After students have had some time to test their variable, have them report their results to the class. Encourage them
to use scientific terms where possible. If time allows, let students try a second variable.
Challenge questions for students: What would happen to the helicopters in a vacuum? [They would all fall at the
same speed, regardless of size or weight.] What would happen on the moon? [The moon has no atmosphere but a
lower gravity than Earth, so they would fall slower than in a vacuum on Earth, but wouldn't spin. Mass wouldn't
matter.] What would happen to them in the space station? [Nothing--no gravity. Of course, if there were a fan blowing,
they might move.]
Forces on the helicopter
The two forces acting on the helicopter, as with the parachute, are gravity and air resistance. In this case, however,
the air resistance is not resulting in only an upward force on the helicopter. The wings are only attached on one side,
so, in the absence of gravity (if it was being blown by a fan), the wings would line back up with the body of the
helicopter. That tendency indicates that there is both a component of the force upward and a component inward.

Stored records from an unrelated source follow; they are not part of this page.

(** C30. A Relay cannot restart from its own file any more once one acknowledgement in it
    has expired: the expired entry is an error of [restorePersistentState], where an
    expired rule is skipped. *)
Theorem restart_fails_once_expired now now' a l file oa l0 key entry :
  (forall raw, marshal_state (persistentStateSnapshot now a l) = Some raw -> decode_state raw = Some (persistentStateSnapshot now a l)) ->
  is_Some (marshal_state (persistentStateSnapshot now a l)) ->
  pl_idempotency l !! key = Some entry -> kept_entry now entry = true -> toUnix (ie_expiresAt entry) <= toUnix now' ->
  restorePersistentState (writePrivateControlPersistentState WriteDone (persistentStateSnapshot now a l) file).2 now' oa l0 = None.
Proof.
  intros Hjson [raw Hraw] Hl Hk He. unfold writePrivateControlPersistentState. rewrite Hraw. cbn [snd].
  unfold restorePersistentState. cbn [loadPrivateControlPersistentState]. rewrite (Hjson _ Hraw). cbn [mbind option_bind].
  change (ps_SchemaVersion (persistentStateSnapshot now a l)) with privateControlStateSchemaVersion. rewrite String.eqb_refl.
  cbn [negb mbind option_bind]. destruct (_ && _); [done|]. destruct (restore_rules _ _ _) as [sa|]; [|done]. cbn [mbind option_bind].
  unfold persistentStateSnapshot at 1, persistent_state, snapshot_idempotency. cbn [ps_Idempotency fst].
  set (p := {| pi_ManagementServiceID := key.1; pi_MessageID := key.2; pi_BodySHA256 := RawURL_Encode (ie_bodyHash entry);
               pi_Ack := default {| ak_SchemaVersion := ""; ak_Type := ""; ak_MessageID := []; ak_InReplyTo := []; ak_Outcome := "";
                                    ak_DenyUntil := 0; ak_AffectedMembershipCount := 0; ak_TalkReleaseCount := 0 |} (ie_ack entry);
               pi_ExpiresAt := toUnix (ie_expiresAt entry) |}).
  rewrite (restore_entries_expired now' _ p); [done| |done].
  apply list_elem_of_omap. exists (key, entry). split.
  - apply range_in. cbn [fst snd]. by apply kept_survives_cleanup.
  - unfold kept_entry in Hk. apply andb_true_iff in Hk as [Ha Hn]. apply bool_decide_eq_true in Ha as [ack Ha].
    unfold persistent_entry, p. cbn [fst snd]. rewrite Ha. unfold After. by rewrite Hn.
Qed.

(** ** Concurrent persistence *)

(** C31. The sections of two commands A and B in this order: A takes its snapshot of the
    state, B stores its acknowledgement and completes, A writes and completes.  Both
    are acknowledged, but the file is A's snapshot, which does not hold B. *)
Theorem concurrent_write_loses_revocation (kA kB : string * list Z) (hA hB : list Z) (ackA ackB : privateControlAck)
    now rulesA rulesB l file entryA entryB :
  kA <> kB ->
  pl_idempotency l !! kA = Some entryA -> ie_bodyHash entryA = hA -> ie_completed entryA = false -> ie_ack entryA = Some ackA ->
  pl_idempotency l !! kB = Some entryB -> ie_bodyHash entryB = hB -> ie_completed entryB = false -> ie_ack entryB = None ->
  let '(entriesA, l1) := snapshot_idempotency now l in
  let stA := persistent_state rulesA entriesA in
  let '(storedB, l2) := store_ack kB.1 kB.2 hB ackB now l1 in
  let '(entriesB, l3) := snapshot_idempotency now l2 in
  let stB := persistent_state rulesB entriesB in
  let '(okB, file1) := writePrivateControlPersistentState WriteDone stB file in
  let '(doneB, l4) := finish_ack kB.1 kB.2 hB l3 in
  let '(okA, file2) := writePrivateControlPersistentState WriteDone stA file1 in
  let '(doneA, l5) := finish_ack kA.1 kA.2 hA l4 in
  is_Some (marshal_state stA) -> is_Some (marshal_state stB) ->
  storedB = true /\ okB = true /\ doneB = true /\ okA = true /\ doneA = true /\
  cachedCompletedRevocation kB.1 kB.2 hB l5 = Some ackB /\ file2 = marshal_state stA /\
  Forall (fun p => (pi_ManagementServiceID p, pi_MessageID p) <> kB) (ps_Idempotency stA).
Proof.
  intros Hne HlA HhA HcA HaA HlB HhB HcB HaB. unfold snapshot_idempotency.
  set (l1 := cleanupIdempotencyLocked now l).
  assert (pl_idempotency l1 !! kA = Some entryA) as H1A by (cbn; apply map_lookup_filter_Some; unfold entry_kept; cbn; by rewrite HcA).
  assert (pl_idempotency l1 !! kB = Some entryB) as H1B by (cbn; apply map_lookup_filter_Some; unfold entry_kept; cbn; by rewrite HcB).
  assert (Forall (fun p => (pi_ManagementServiceID p, pi_MessageID p) <> kB) (omap (persistent_entry now) (range (pl_idempotency l1)))) as Hno.
  { apply Forall_forall. intros p Hp. apply list_elem_of_omap in Hp as ([k e] & Hin & Hp). apply range_in in Hin. cbn [fst snd] in Hin.
    unfold persistent_entry in Hp. cbn [fst snd] in Hp. destruct (ie_ack e) eqn:Ee; [|done]. destruct (negb _); [done|]. injection Hp as <-.
    cbn. intros Hk. destruct k. cbn in Hk. rewrite Hk, H1B in Hin. injection Hin as <-. congruence. }
  clearbody l1. unfold store_ack at 1. destruct kA as [sA mA], kB as [sB mB]. cbn [fst snd] in *. rewrite H1B, HhB, HcB.
  unfold bytes_eqb at 1. rewrite bool_decide_eq_true_2 by done. cbn [negb orb].
  set (eB := {| ie_bodyHash := hB; ie_ack := Some ackB; ie_expiresAt := _; ie_completed := false |}).
  set (l2 := with_control l1 _ _).
  assert (pl_idempotency l2 !! (sB, mB) = Some eB) as H2B by apply lookup_insert_eq.
  assert (pl_idempotency l2 !! (sA, mA) = Some entryA) as H2A by (cbn; by rewrite lookup_insert_ne).
  clearbody l2. set (l3 := cleanupIdempotencyLocked now l2).
  assert (pl_idempotency l3 !! (sB, mB) = Some eB) as H3B by (cbn; by apply map_lookup_filter_Some).
  assert (pl_idempotency l3 !! (sA, mA) = Some entryA) as H3A by (cbn; apply map_lookup_filter_Some; unfold entry_kept; cbn; by rewrite HcA).
  clearbody l3. unfold writePrivateControlPersistentState. cbv zeta.
  destruct (marshal_state (persistent_state rulesB _)) as [rawB|] eqn:EB; [|unfold finish_ack; repeat case_match; by intros _ []].
  unfold finish_ack at 1. rewrite H3B. cbn [ie_bodyHash ie_completed ie_ack eB]. unfold bytes_eqb at 1. rewrite bool_decide_eq_true_2 by done.
  rewrite (bool_decide_eq_true_2 (is_Some (Some ackB))) by by eexists. cbn [negb orb].
  destruct (marshal_state (persistent_state rulesA _)) as [rawA|] eqn:EA; [|unfold finish_ack; repeat case_match; by intros []].
  unfold finish_ack. cbn [with_control pl_idempotency]. rewrite lookup_insert_ne, H3A, HhA, HcA, HaA by done.
  unfold bytes_eqb at 1. rewrite bool_decide_eq_true_2 by done. rewrite (bool_decide_eq_true_2 (is_Some (Some ackA))) by by eexists.
  cbn [negb orb]. intros _ _. do 5 (split; [done|]). split; [|by split].
  unfold cachedCompletedRevocation. cbn [with_control pl_idempotency]. rewrite lookup_insert_ne, lookup_insert_eq by done.
  cbn [mbind option_bind ie_bodyHash ie_completed ie_ack]. unfold bytes_eqb. by rewrite bool_decide_eq_true_2.
Qed.
End restarts.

Since the inward component on one wing is in the opposite direction and on the opposite side of the center of the
helicopter from the inward component on the other wing, the helicopter starts to spin.
One way to think about it is, as the air hits the wing, it can be viewed as being deflected to the side. As Newton's laws
state, for every action there is an equal and opposite reaction. Therefore, when the air moves one direction, the
helicopter moves the other.
The remainder of the background is much like that of the parachute activity.